Giving up a one-size-fits-all approach, multiple layers of defense are essential
After reading the previous sections, you now understand that MFA alone is not perfect and requires a balance between efficiency and security through risk control measures. Even world-class giants need constant upgrades.
Choosing a private key means taking the first step in self-assuming risk control measures. The pressure to upgrade now falls on you.
Are you prepared to fully control your crypto assets?

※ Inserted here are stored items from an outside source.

(** A run with punctual ticks. *)
Definition hb_exec (st : HbRun) (evs : list hb_event) : option HbRun :=
  foldl (λ acc ev, st ← acc; st' ← hb_step st ev; if decide (punctual st') then Some st' else None)
    (Some st) evs.

(** A tick that read a later time had the lock first. *)
Definition overtaken (a : peerHeartBeat * Z) : Prop := ph_ts a.1 < a.2.
#[export] Instance overtaken_dec a : Decision (overtaken a).
Proof. unfold overtaken. apply _. Defined.

(** The heartbeats that were appended in time. *)
Definition in_time (st : HbRun) : list peerHeartBeat :=
  (filter (λ a, ¬ overtaken a) (hr_arrived st)).*1.

(** A buffered heartbeat that the next tick will not drop. *)
Definition fresh (hbm : HeartBeatManager) (s : peerHeartBeat) : Prop := lastRunTs hbm ≤ ph_ts s.
#[export] Instance fresh_dec hbm s : Decision (fresh hbm s).
Proof. unfold fresh. apply _. Defined.

(** No buffered sample is beyond the window: none is put off to a later
    tick. *)
Definition in_window (hbm : HeartBeatManager) : Prop :=
  ∀ s, s ∈ samples hbm → ph_ts s - lastRunTs hbm ≤ Seconds (window hbm).

Lemma tick_in_window hbm now : in_window hbm →
  tick hbm now = (filter (fresh hbm) (samples hbm),
    {| samples := []; window := window hbm; interval := interval hbm; lastRunTs := now |}).
Proof.
  unfold in_window, tick, fresh. intros HW. rewrite split_spec.
  induction (samples hbm) as [|s l IH]; [done|].
  assert (ph_ts s - lastRunTs hbm ≤ Seconds (window hbm)) as Hs by (apply HW; constructor).
  specialize (IH (λ s' H, HW s' (list_elem_of_further _ _ _ H))). injection IH as E1 E2.
  rewrite !filter_cons, E1, E2. unfold sample_fate.
  destruct (decide (lastRunTs hbm ≤ ph_ts s)).
  - by rewrite (proj2 (Z.ltb_ge _ _)), (proj2 (Z.leb_le _ _)) by lia.
  - by rewrite (proj2 (Z.ltb_lt _ _)) by lia.
Qed.

Record hb_inv (st : HbRun) : Prop := {
  hi_window : in_window (hr_hbm st);
  hi_waiting s : s ∈ hr_waiting st → ph_ts s ≤ hr_clock st;
  hi_done : hr_processed st ++ filter (fresh (hr_hbm st)) (samples (hr_hbm st)) = in_time st
}.

Lemma hb_inv_start win gran t0 : hb_inv (hb_start win gran t0).
Proof. split; [|intros s H; by apply elem_of_nil in H|done]. intros s H. by apply elem_of_nil in H. Qed.

Lemma hb_inv_record clock hbm waiting pending arrived processed k s :
  let st := Build_HbRun clock hbm waiting pending arrived processed in
  let st' := Build_HbRun clock (record_sample hbm s) (delete k waiting) pending
               (arrived ++ [(s, lastRunTs hbm)]) processed in
  hb_inv st → waiting !! k = Some s → punctual st' → hb_inv st'.
Proof.
  intros st st' [HW Hwt HD] Hk HP. assert (ph_ts s ≤ clock) as Hs by by apply Hwt, list_elem_of_lookup_2 with k.
  split; cbn in *.
  - intros s' [H| ->%list_elem_of_singleton]%elem_of_app; [by apply HW|]. unfold punctual in HP. cbn in *. lia.
  - intros s' H. apply Hwt. by eapply list_elem_of_delete_inv.
  - unfold in_time in *. cbn in *. rewrite !filter_app, fmap_app, app_assoc.
    rewrite (list_filter_iff (fresh (record_sample hbm s)) (fresh hbm)) by done. rewrite HD. f_equal.
    rewrite !filter_cons, !filter_nil. unfold overtaken, fresh. simpl.
    do 2 case_decide; try done; lia.
Qed.

Lemma hb_inv_step st ev st' : hb_inv st → hb_step st ev = Some st' → punctual st' → hb_inv st'.
Proof.
  destruct st as [clock hbm waiting pending arrived processed]. intros HI Hs HP.
  destruct ev as [d|peer hb|k| |]; simpl in Hs.
  - injection Hs as <-. destruct HI as [HW Hwt HD]. split; [done| |done].
    intros s H. apply Hwt in H. cbn in *. lia.
  - injection Hs as <-. destruct HI as [HW Hwt HD]. split; [done| |done].
    intros s [H| ->%list_elem_of_singleton]%elem_of_app; [by apply Hwt|done].
  - destruct (waiting !! k) as [s|] eqn:Hk; [|done]. injection Hs as <-.
    by eapply hb_inv_record.
  - destruct pending; [done|]. injection Hs as <-. destruct HI as [HW Hwt HD]. by split.
  - destruct pending as [now|]; [|done]. destruct HI as [HW Hwt HD]. cbn in HW, HD.
    simpl in Hs. rewrite tick_in_window in Hs by done. injection Hs as <-.
    split; [intros s H; by apply elem_of_nil in H|done|]. cbn. rewrite app_nil_r. exact HD.
Qed.

Lemma hb_inv_exec st evs st' : hb_inv st → hb_exec st evs = Some st' → hb_inv st'.
Proof.
  intros HI. revert st'. unfold hb_exec. induction evs as [|ev evs IH] using rev_ind; intros st' Hr.
  { by injection Hr as <-. }
  rewrite foldl_app in Hr. cbn [foldl] in Hr. destruct (foldl _ _ evs) as [st1|]; [|done]. simpl in Hr.
  destruct (hb_step st1 ev) as [st2|] eqn:Es; [|done]. simpl in Hr. case_decide as HP; [|done].
  injection Hr as <-. by apply (hb_inv_step st1 ev); [apply IH|..].
Qed.



(** ** Counting *)

(** What the statistics of one node should say. *)
Definition reference_stat {E} `{Ecrypto E} (enc : Vault) (data : list peerHeartBeat) (id : bytes)
    : option HeartBeatStat :=
  let l := filter (λ hb, ph_id hb = id) data in
  if decide (l = []) then None
  else Some {| Total := Z.of_nat (length l);
               Errors := Z.of_nat (length (filter (λ hb, is_ok (validateNonce enc hb) = false) l)) |}.

Section counting.
Context {E : Type} `{EcryptoLaws E} `{Entropy E}.

Lemma validateNonce_safe enc k hb p : vault_with_key enc k → validateNonce enc hb ≠ Panic p.
Proof.
  intros Hv. pose proof Hv as (m & -> & _). unfold validateNonce. simpl.
  destruct (hex_DecodeString (ph_nonce hb)) eqn:E1; simpl; [|done|by apply hex_safe in E1].
  destruct (hex_DecodeString (ph_encryptedNonce hb)) eqn:E2; simpl; [|done|by apply hex_safe in E2].
  destruct (Unseal _ _) eqn:E3; simpl; [|done|by eapply Unseal_safe in E3].
  by case_decide.
Qed.

Lemma count_samples_spec enc k data : vault_with_key enc k →
  ∃ stats, foldl (λ acc hb, m ← acc; count_sample enc m hb) (Ok ∅) data = Ok stats ∧
    ∀ id, stats !! id = reference_stat enc data id.
Proof.
  intros Hv. induction data as [|hb data (stats & IH & Hs)] using rev_ind.
  { exists ∅. split; [done|]. intros id. apply lookup_empty. }
  rewrite foldl_app. cbn [foldl]. rewrite IH. cbn [mbind res_bind]. unfold count_sample.
  destruct (validateNonce enc hb) as [[]|err|p] eqn:Ev; [| |by eapply validateNonce_safe in Ev].
  all: eexists; split; [done|]; intros id; unfold reference_stat in *;
    specialize (Hs (ph_id hb)) as Hs'; specialize (Hs id);
    rewrite filter_app, filter_cons;
    destruct (decide (ph_id hb = id)) as [<-|Hne];
    [|by destruct (stats !! ph_id hb); rewrite lookup_insert_ne, app_nil_r by done].
  all: rewrite (decide_False (P := _ ++ _ = [])) by (by intros [_ ?]%app_nil);
    rewrite Hs', filter_app, !length_app, filter_cons, Ev; simpl;
    case_decide as Hnil; rewrite lookup_insert_eq; [rewrite Hnil|]; simpl;
    do 2 f_equal; lia.
Qed.

(**  On a READY node that holds the master key, [processWindow]
    always produces a window; its statistics have an entry for exactly the
    nodes with a sample in the data, with the number of samples and the
    number that fail validation.  On any other node it produces none. *)
Theorem processWindow_counts (enc : Vault) (k : bytes) (lastRun win state : Z)
    (data : list peerHeartBeat) :
  vault_with_key enc k →
  if decide (state = NODE_STATE_READY) then
    ∃ w, processWindow enc lastRun win state data = Ok (Some w) ∧
      From w = lastRun ∧ Window w = Seconds win ∧
      ∀ id, Stats w !! id = reference_stat enc data id
  else processWindow enc lastRun win state data = Ok None.
Proof.
  intros Hv. unfold processWindow. destruct (decide (state = NODE_STATE_READY)) as [->|Hs].
  - rewrite decide_False by auto. destruct (count_samples_spec enc k data Hv) as (stats & -> & Hs).
    eexists. split; [done|]. done.
  - by rewrite decide_True.
Qed.

(** C6. A heartbeat made by a node that holds the master key is accepted
    by every node that holds the same key, after travelling as the two hex
    strings and being recorded by [OnRemoteHeartBeat]; making it never
    fails. *)
Theorem heartbeat_accepted (v v' : Vault) (k : bytes) (e : E) (peer : bytes) (now : Z)
    (hbm : HeartBeatManager) :
  vault_with_key v k → vault_with_key v' k →
  ∃ hb e' s, LocalHeartBeat v e = (Ok (Some hb), e') ∧
    samples (OnRemoteHeartBeat hbm peer hb now) = samples hbm ++ [s] ∧
    ph_id s = peer ∧ ph_ts s = now ∧ validateNonce v' s = Ok tt.
Proof.
  intros Hv Hv'. unfold LocalHeartBeat.
  assert (vault_is_nil v = false) as -> by (by destruct Hv as (m & -> & _)).
  destruct (draw 16 e) as [nonce e1]. destruct (Seal_total v k nonce e1 Hv) as (c & e2 & Ec).
  rewrite Ec. eexists _, e2, _. split; [done|]. split; [done|]. split; [done|]. split; [done|].
  unfold validateNonce. assert (vault_is_nil v' = false) as -> by (by destruct Hv' as (m & -> & _)).
  simpl. rewrite !hex_round_trip. simpl. rewrite (Unseal_Seal _ _ _ _ _ _ _ Hv Hv' Ec). simpl.
  by rewrite decide_True.
Qed.
End counting.

Import Toy.

Definition hb_good : peerHeartBeat :=
  {| ph_id := $"n2"; ph_nonce := $"ab"; ph_encryptedNonce := hex_EncodeToString (key32 ++ [xab]);
     ph_ts := 1010 |}.
Definition hb_bad : peerHeartBeat :=
  {| ph_id := $"n2"; ph_nonce := $"ac"; ph_encryptedNonce := hex_EncodeToString (key32 ++ [xab]);
     ph_ts := 1020 |}.

Lemma processWindow_counts_witness :
  ∃ w, processWindow (VaultMember (Some member1)) 1200 (15 * minute) NODE_STATE_READY
         [hb_good; hb_bad; hb_good] = Ok (Some w) ∧
    Stats w !! ($"n2") = Some {| Total := 3; Errors := 1 |} ∧ Stats w !! ($"n3") = None.
Proof.
  destruct (processWindow_counts (VaultMember (Some member1)) key32 1200 (15 * minute)
    NODE_STATE_READY [hb_good; hb_bad; hb_good] member1_key) as (w & E & _ & _ & Hs).
  exists w. split; [exact E|]. rewrite !Hs. split; vm_compute; reflexivity.
Defined.

Lemma heartbeat_accepted_witness :
  ∃ hb e' s, LocalHeartBeat (VaultMember (Some member1)) 7%N = (Ok (Some hb), e') ∧
    samples (OnRemoteHeartBeat (NewHeartBeatManager (15 * minute) (2 * minute) 1000)
               ($"node1") hb 1010) = [s] ∧
    validateNonce (VaultMember (Some member1)) s = Ok tt.
Proof.
  destruct (heartbeat_accepted (VaultMember (Some member1)) (VaultMember (Some member1)) key32 7%N
    ($"node1") 1010 (NewHeartBeatManager (15 * minute) (2 * minute) 1000) member1_key member1_key)
    as (hb & e' & s & E & Es & _ & _ & Ev).
  exists hb, e', s. split; [exact E|]. split; [exact Es|exact Ev].
Defined.

(** On the typed nil that [NewNode]'s provider returns while no key is
    stored, the comparison with nil fails and the call panics. *)
Lemma LocalHeartBeat_typed_nil e : LocalHeartBeat (VaultMember None) e = (Panic nil_deref, (e + 1)%N).
Proof. done. Qed.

Perhaps you initially copied the private key from a software wallet to a piece of paper, but soon realized that this was not enough.
You still need to:
– Protect your computer from hackers with the same intensity;
– Be vigilant against the latest phishing and social engineering attacks;
– Allocate funds between commonly used hot wallets and cold wallets while managing authorization;
– Incur additional costs, such as using a hardware wallet to protect and isolate private keys, or even more advanced solutions.
At this point, you will realize that the question of “should I keep my assets in a cold wallet or an exchange?” is not straightforward. Both private keys and MFA have their benefits and trade-offs.
For systematic asset security management, it is more important to consider the following questions:
– What are the risks? For most users, preventing hacking and phishing attacks is crucial;
– How to diversify risks? Lowering the risk of a single point of failure through diverse and redundant strategies; in the DeFi community, there is a saying, “one mine, one address,” which you can appreciate;
– How to mitigate risks? Implement various preventive and control measures within your capabilities, such as installing security plugins, using hardware wallets, or implementing multi-signature authentication;
– How to respond to risks? Develop an emergency response plan and disaster recovery plan, such as quickly contacting security organizations like SlowMist in case of asset theft.
These questions vary for users with different asset sizes and needs.
Once you clarify these questions, you may no longer ask the question posed in the title and refrain from actions like storing all assets in one exchange or using wallets holding large assets to interact with unfamiliar websites.
In conclusion: Security goes against human nature
Investing is usually counterintuitive, and security is no different.
When security is breached by hackers, it often happens due to the exploitation of human weaknesses—such as laziness, greed, and underestimation.
We understand that some users seek a simple answer, like using a specific app for safety or buying a particular hardware wallet to solve all problems. It’s akin to always asking which coin will make you wealthy.
As a responsible provider of crypto security solutions, we must honestly say—security is not a simple outcome but a process of thinking and practice.
Some say that cognition determines the height of wealth acquisition.
Similarly, cognition also determines the bottom line of wealth protection.